Atikamekw of Manawan (French: Les Atikamekw de Manawan) are an Atikamekw First Nation in Quebec, Canada. They live primarily in the Atikamekw community of Manawan, an Indian reserve located in Lanaudière. In 2016, the band has a registered population of 2,892 members. It is governed by the Manawan Atikamekw Council (French: Conseil Atikamekw de Manawan) and is affiliated with the Conseil de la Nation Atikamekw, the Atikamekw tribal council.

==Demographics==
The members of the Manawan First Nation are Atikamekw.

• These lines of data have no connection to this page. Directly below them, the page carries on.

(* ===== verification/SlabList.v ===== *)
(** * The lists of slabs

    [nlist m h l]: the null-terminated doubly linked list with head pointer [h]
    holds the slabs [l].  [slab_push] and [slab_unlink] implement consing and
    deletion, and touch no other list. *)

From S2P Require Import Prelude DList Slab.

Definition hd0 (l : list Z) : Z := default 0 (head l).

Fixpoint nseg (m : lmem) (a : Z) (l : list Z) : Prop :=
  match l with
  | [] => True
  | x :: l' => get_prev m x = a /\ get_next m x = hd0 l' /\ nseg m x l'
  end.

Definition nlist (m : lmem) (h : Z) (l : list Z) : Prop :=
  h = hd0 l /\ NoDup l /\ 0 ∉ l /\ nseg m 0 l.

(** Agreement of two stores on the links of a node. *)
Definition same_node (m m' : lmem) (x : Z) : Prop :=
  get_next m' x = get_next m x /\ get_prev m' x = get_prev m x.

Ltac links := repeat rewrite ?get_next_set_prev, ?get_prev_set_next, ?get_next_set, ?get_prev_set.

Lemma nseg_frame m m' l : forall a, (forall x, x ∈ l -> same_node m m' x) -> nseg m a l -> nseg m' a l.
Proof.
  induction l as [|x l IH]; intros a Hs; simpl; [done|]. intros (? & ? & ?).
  destruct (Hs x ltac:(left)) as [-> ->]. do 2 (split; [done|]). apply IH; [|done].
  intros y Hy. apply Hs. by right.
Qed.

Lemma nlist_frame m m' h l : (forall x, x ∈ l -> same_node m m' x) -> nlist m h l -> nlist m' h l.
Proof. intros Hs (? & ? & ? & ?). do 3 (split; [done|]). by eapply nseg_frame. Qed.

Lemma nlist_nil m : nlist m 0 [].
Proof. split; [done|]. split; [constructor|]. split; [apply not_elem_of_nil|done]. Qed.

Lemma nlist_head_nz m h l : nlist m h l -> h <> 0 -> exists l', l = h :: l'.
Proof. intros (-> & _). destruct l as [|x l]; [done|]. by exists l. Qed.

Lemma nlist_null m l : nlist m 0 l -> l = [].
Proof. intros (Hh & _ & H0 & _). destruct l as [|x l]; [done|]. unfold hd0 in Hh; simpl in Hh. subst. set_solver. Qed.

Lemma slab_push_spec m h l s m' h' : nlist m h l -> s ∉ l -> s <> 0 -> slab_push m h s = (m', h') ->
  nlist m' h' (s :: l) /\ forall x, x ∉ s :: l -> same_node m m' x.
Proof.
  intros (-> & Hnd & H0 & Hseg) Hs Hs0 [= <- <-].
  destruct l as [|y l]; unfold hd0; simpl.
  - split.
    + split; [done|]. split; [apply NoDup_singleton|]. split; [set_solver|]. simpl. links.
      by rewrite Z.eqb_refl.
    + intros x Hx. split; links; destruct (Z.eqb_spec s x); set_solver.
  - destruct (Z.eqb_spec y 0) as [->|Hy]; [set_solver|]. simpl.
    assert (s <> y) by set_solver. apply NoDup_cons in Hnd as [Hyl Hnd].
    split.
    + split; [done|]. split; [constructor; [done|by constructor]|]. split; [set_solver|].
      simpl. links. rewrite Z.eqb_refl, (proj2 (Z.eqb_neq s y)), (proj2 (Z.eqb_neq y s)), Z.eqb_refl by done.
      destruct Hseg as (_ & Hn & Hseg). do 4 (split; [done|]).
      apply (nseg_frame m); [|done]. intros x Hx. split; links.
      * by rewrite (proj2 (Z.eqb_neq s x)) by set_solver.
      * by rewrite (proj2 (Z.eqb_neq y x)), (proj2 (Z.eqb_neq s x)) by set_solver.
    + intros x Hx. split; links.
      * by rewrite (proj2 (Z.eqb_neq s x)) by set_solver.
      * by rewrite (proj2 (Z.eqb_neq y x)), (proj2 (Z.eqb_neq s x)) by set_solver.
Qed.

(** The node before the rest of a segment, and the segment's last node. *)
Lemma nseg_app m l1 : forall a l2, nseg m a (l1 ++ l2) ->
  nseg m (default a (last l1)) l2.
Proof.
  induction l1 as [|x l1 IH]; intros a l2; simpl; [done|]. intros (_ & _ & H). apply IH in H.
  rewrite list.last_cons. by destruct (last l1).
Qed.

(** Removing the head of the second part: the last node of the first part is
    redirected, and the next node points back at it. *)
Lemma nseg_remove m m' s l2 : forall l1 a,
  NoDup (l1 ++ s :: l2) -> nseg m a (l1 ++ s :: l2) ->
  (forall x, x ∈ l1 ++ l2 -> get_next m' x = if decide (Some x = last l1) then hd0 l2 else get_next m x) ->
  (forall x, x ∈ l1 ++ l2 -> get_prev m' x = if decide (Some x = head l2) then default a (last l1) else get_prev m x) ->
  nseg m' a (l1 ++ l2).
Proof.
  induction l1 as [|x l1 IH]; intros a Hnd Hseg Hn Hp; simpl in *.
  - destruct l2 as [|y l2]; [done|]. destruct Hseg as (_ & _ & _ & Hny & Hseg); simpl in *.
    rewrite (Hp y), (Hn y), decide_True by (done || left).
    do 2 (split; [done|]). apply NoDup_cons in Hnd as [_ Hnd]. apply NoDup_cons in Hnd as [Hy _].
    apply (nseg_frame m); [|done]. intros z Hz. split; [by apply Hn; right|].
    rewrite Hp by (by right). apply decide_False. congruence.
  - destruct Hseg as (Hpx & Hnx & Hseg). apply NoDup_cons in Hnd as [Hx Hnd].
    split; [|split].
    + rewrite Hp by left. rewrite decide_False; [done|]. destruct l2; [done|]. set_solver.
    + rewrite Hn by left. rewrite list.last_cons. destruct (last l1) as [y|] eqn:Hl.
      * apply last_Some in Hl as [l' ->]. rewrite decide_False by set_solver. by destruct l'.
      * apply last_None in Hl as ->. by rewrite decide_True.
    + apply IH; [done|done| |].
      * intros z Hz. rewrite Hn by (by right). rewrite list.last_cons. destruct (last l1) as [y|] eqn:Hl; [done|].
        rewrite decide_False, decide_False; [done|done|]. apply last_None in Hl as ->. set_solver.
      * intros z Hz. rewrite Hp by (by right). rewrite list.last_cons. by destruct (last l1).
Qed.

Lemma slab_unlink_links m h s : forall x, x <> s ->
  get_next (slab_unlink m h s).1 x =
    (if negb (get_prev m s =? 0) && (get_prev m s =? x) then get_next m s else get_next m x) /\
  get_prev (slab_unlink m h s).1 x =
    (if negb (get_next m s =? 0) && (get_next m s =? x) then get_prev m s else get_prev m x).
Proof.
  intros x Hx. unfold slab_unlink. destruct (Z.eqb_spec (get_prev m s) 0) as [Hp|Hp]; simpl.
  - destruct (Z.eqb_spec (get_next m s) 0) as [Hn|Hn]; simpl; split; links; try done;
      by rewrite (proj2 (Z.eqb_neq s x)) by done.
  - assert (Hns : get_next (set_next m (get_prev m s) (get_next m s)) s = get_next m s).
    { links. by case_if. }
    rewrite Hns. destruct (Z.eqb_spec (get_next m s) 0) as [Hn|Hn]; simpl; split; links; try done;
      by rewrite (proj2 (Z.eqb_neq s x)) by done.
Qed.

Lemma slab_unlink_head m h s : (slab_unlink m h s).2 = if get_prev m s =? 0 then get_next m s else h.
Proof. unfold slab_unlink. by destruct (Z.eqb_spec (get_prev m s) 0). Qed.

Lemma slab_unlink_spec m h l1 s l2 m' h' : nlist m h (l1 ++ s :: l2) -> slab_unlink m h s = (m', h') ->
  nlist m' h' (l1 ++ l2) /\ forall x, x ∉ l1 ++ s :: l2 -> same_node m m' x.
Proof.
  intros (Hh & Hnd & H0 & Hseg) He.
  pose proof (slab_unlink_links m h s) as Hl. pose proof (slab_unlink_head m h s) as Hhd.
  rewrite He in Hl, Hhd. cbn [fst snd] in Hl, Hhd.
  pose proof (nseg_app _ _ _ _ Hseg) as Hs. destruct Hs as (Hps & Hns & Hs2).
  assert (Hs : s ∉ l1 ++ l2).
  { rewrite <- Permutation_middle in Hnd. by apply NoDup_cons in Hnd as [? _]. }
  assert (Hp0 : get_prev m s = 0 <-> l1 = []).
  { rewrite Hps. destruct (last l1) as [y|] eqn:E; simpl.
    - apply last_Some in E as [l' ->]. split; [set_solver|by destruct l'].
    - apply last_None in E as ->. done. }
  assert (Hn0 : get_next m s = 0 <-> l2 = []).
  { rewrite Hns. destruct l2 as [|y l2]; unfold hd0; simpl; [done|]. split; [set_solver|done]. }
  split.
  - split; [|split; [|split]].
    + rewrite Hhd. destruct (Z.eqb_spec (get_prev m s) 0) as [Hz|Hz].
      * apply Hp0 in Hz as ->. done.
      * rewrite Hh. destruct l1; [|done]. by destruct Hz; apply Hp0.
    + rewrite <- Permutation_middle in Hnd. by apply NoDup_cons in Hnd as [_ ?].
    + set_solver.
    + apply (nseg_remove m _ s); [done|done| |]; intros x Hx.
      * destruct (Hl x ltac:(set_solver)) as [-> _]. rewrite Hps.
        destruct (last l1) as [y|] eqn:E; simpl; [|done]. apply last_Some in E as [l' ->].
        destruct (Z.eqb_spec y 0); [set_solver|]. simpl.
        destruct (Z.eqb_spec y x) as [->|]; [by rewrite decide_True|]. rewrite decide_False; [done|congruence].
      * destruct (Hl x ltac:(set_solver)) as [_ ->]. rewrite Hps, Hns.
        destruct l2 as [|y l2]; unfold hd0; simpl; [done|].
        destruct (Z.eqb_spec y 0); [set_solver|]. simpl.
        destruct (Z.eqb_spec y x) as [->|]; [by rewrite decide_True|]. rewrite decide_False; [done|congruence].
  - intros x Hx. destruct (Hl x ltac:(set_solver)) as [Hln Hlp]. rewrite Hps, Hns in *.
    split; [rewrite Hln|rewrite Hlp].
    + destruct (last l1) as [y|] eqn:E; simpl; [|done]. apply last_Some in E as [l' ->].
      destruct (Z.eqb_spec y x) as [->|]; [set_solver|]. by rewrite andb_false_r.
    + destruct l2 as [|y l2]; unfold hd0; simpl; [done|].
      destruct (Z.eqb_spec y x) as [->|]; [set_solver|]. by rewrite andb_false_r.
Qed.

(** ** All the lists of all the caches

    A list is named by its cache's slot and its kind.  [slab_lists m H tg]: with
    head pointers [H], the lists partition the slabs the way [tg] says. *)

Inductive slab_kind := Partial | Full | Empty.

#[export] Instance slab_kind_eq_dec : EqDecision slab_kind.
Proof. solve_decision. Defined.

Notation slab_list := (nat * slab_kind)%type.

Definition slab_lists (m : lmem) (H : slab_list -> Z) (tg : gmap Z slab_list) : Prop :=
  exists G : slab_list -> list Z,
    (forall a, nlist m (H a) (G a)) /\ forall x a, x ∈ G a <-> tg !! x = Some a.

Lemma slab_lists_ext m H H' tg : (forall a, H a = H' a) -> slab_lists m H tg -> slab_lists m H' tg.
Proof. intros He (G & HG & Hm). exists G. split; [|done]. intros a. rewrite <- He. apply HG. Qed.

Lemma slab_lists_head m H tg a : slab_lists m H tg -> H a <> 0 -> tg !! H a = Some a.
Proof.
  intros (G & HG & Hm) Hh. destruct (nlist_head_nz _ _ _ (HG a) Hh) as [l Hl].
  apply Hm. rewrite Hl. left.
Qed.

Lemma slab_lists_null m H tg a : slab_lists m H tg -> H a = 0 -> forall x, tg !! x <> Some a.
Proof.
  intros (G & HG & Hm) Hh x Hx. specialize (HG a). rewrite Hh in HG. apply nlist_null in HG.
  apply Hm in Hx. rewrite HG in Hx. by apply not_elem_of_nil in Hx.
Qed.

Lemma slab_lists_zero m H tg : slab_lists m H tg -> tg !! 0 = None.
Proof.
  intros (G & HG & Hm). destruct (tg !! 0) as [a|] eqn:E; [|done].
  apply Hm in E. by destruct (HG a) as (_ & _ & ? & _).
Qed.

Lemma slab_lists_push m H tg a s m' h' : slab_lists m H tg -> tg !! s = None -> s <> 0 ->
  slab_push m (H a) s = (m', h') -> slab_lists m' (<[a := h']> H) (<[s := a]> tg).
Proof.
  intros (G & HG & Hm) Hs Hs0 He.
  assert (Hns : forall b, s ∉ G b) by (intros b Hb%Hm; congruence).
  destruct (slab_push_spec _ _ _ _ _ _ (HG a) (Hns a) Hs0 He) as [Hl Hf].
  exists (<[a := s :: G a]> G). split.
  - intros b. destruct (decide (b = a)) as [->|Hb]; [by rewrite !fn_lookup_insert|].
    rewrite !fn_lookup_insert_ne by done. apply (nlist_frame m); [|apply HG].
    intros x Hx. apply Hf. intros [->|Ha]%elem_of_cons; [by apply (Hns b)|].
    apply Hm in Hx, Ha. congruence.
  - intros x b. destruct (decide (b = a)) as [->|Hb].
    + rewrite fn_lookup_insert, elem_of_cons, lookup_insert_Some, Hm. naive_solver.
    + rewrite fn_lookup_insert_ne, lookup_insert_Some, Hm by done. naive_solver.
Qed.

Lemma slab_lists_unlink m H tg a s m' h' : slab_lists m H tg -> tg !! s = Some a ->
  slab_unlink m (H a) s = (m', h') -> slab_lists m' (<[a := h']> H) (delete s tg).
Proof.
  intros (G & HG & Hm) Hs He. pose proof Hs as Hin. apply Hm in Hin.
  apply list_elem_of_split in Hin as (l1 & l2 & Hl).
  pose proof (HG a) as Ha. rewrite Hl in Ha.
  destruct (slab_unlink_spec _ _ _ _ _ _ _ Ha He) as [Hl' Hf].
  assert (Hnd : s ∉ l1 ++ l2).
  { destruct Ha as (_ & Hnd & _). rewrite <- Permutation_middle in Hnd. by apply NoDup_cons in Hnd as [? _]. }
  exists (<[a := l1 ++ l2]> G). split.
  - intros b. destruct (decide (b = a)) as [->|Hb]; [by rewrite !fn_lookup_insert|].
    rewrite !fn_lookup_insert_ne by done. apply (nlist_frame m); [|apply HG].
    intros x Hx. apply Hf. rewrite <- Hl. intros Hxa. apply Hm in Hx, Hxa. congruence.
  - intros x b. rewrite lookup_delete_Some. destruct (decide (b = a)) as [->|Hb].
    + rewrite fn_lookup_insert, <- Hm, Hl. set_solver.
    + rewrite fn_lookup_insert_ne, Hm by done. naive_solver.
Qed.

(** A slab moves from the list [a] to the list [b]. *)
Lemma slab_lists_move m H tg a b s m1 h1 m2 h2 : slab_lists m H tg -> tg !! s = Some a -> a <> b ->
  slab_unlink m (H a) s = (m1, h1) -> slab_push m1 (H b) s = (m2, h2) ->
  slab_lists m2 (<[b := h2]> (<[a := h1]> H)) (<[s := b]> tg).
Proof.
  intros HL Hs Hab Hu Hp.
  assert (s <> 0) by (intros ->; rewrite (slab_lists_zero _ _ _ HL) in Hs; done).
  pose proof (slab_lists_unlink _ _ _ _ _ _ _ HL Hs Hu) as HL1.
  rewrite <- (insert_delete_eq tg). eapply slab_lists_push; [exact HL1|by rewrite lookup_delete_eq|done|].
  by rewrite fn_lookup_insert_ne.
Qed.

In October 2016, the band had a total registered population of 2,892 members, 409 of them were living off reserve. According to Statistics Canada's 2011 census, the median age of the population is 19 years old.

==Geography==
Atikamekw of Manawan live primarily on the Indian reserve of the same name, Manawan, located in Lanaudière, Quebec at 113 km northeast of Mont-Laurier. The service center located nearest is Saint-Michel-des-Saints and the closest important city is Montreal.

==Culture==
Culture, traditions and way of life of people of Manawan are governed by the six seasons that determine the activities and the travels on the territory. During each season there is a main activity and the camp site is different. The relationship with nature changes according to the season.

| Atikamekw season | English translation | Corresponding months | Activities |
|---|---|---|---|
| Nipin | Summer | July, August | Blueberry season, net fishing, small game hunting, manufacture of bark basket |
| Takwakin | Autumn | September, October | Moose rut period, moose hunting |
| Pitcipipon | Pre-Winter | November, December | Trapping season, pose of hare's collars, capture by hand of beavers |
| Pipon | Winter | January, February | Season of ice fishing |
| Sikon | Pre-Spring | March, April | Season of maple sugar |
| Miroskamin | Spring | May, June | Duck and partridge hunting |

==Languages==
Atikamekw of Manawan speak Atikamekw language, a language of the Algonquian languages family. Atikamekw language is known by all the community and is the main language for day-to-day communication. It is the teaching language from pre-school to the third year of primary school. After that, teaching is done in French, which is the second language spoken by all the community.

==Governance==
Manawan First Nation is governed by a band council called Conseil Atikamekw de Manawan (French for "Atikamekw Council of Manawan") elected according to a custom electoral system based on Section 11 of the Indian Act. For 2014-2018 tenure, this council is composed of the chief Jean-Roch Ottawa and six councilors.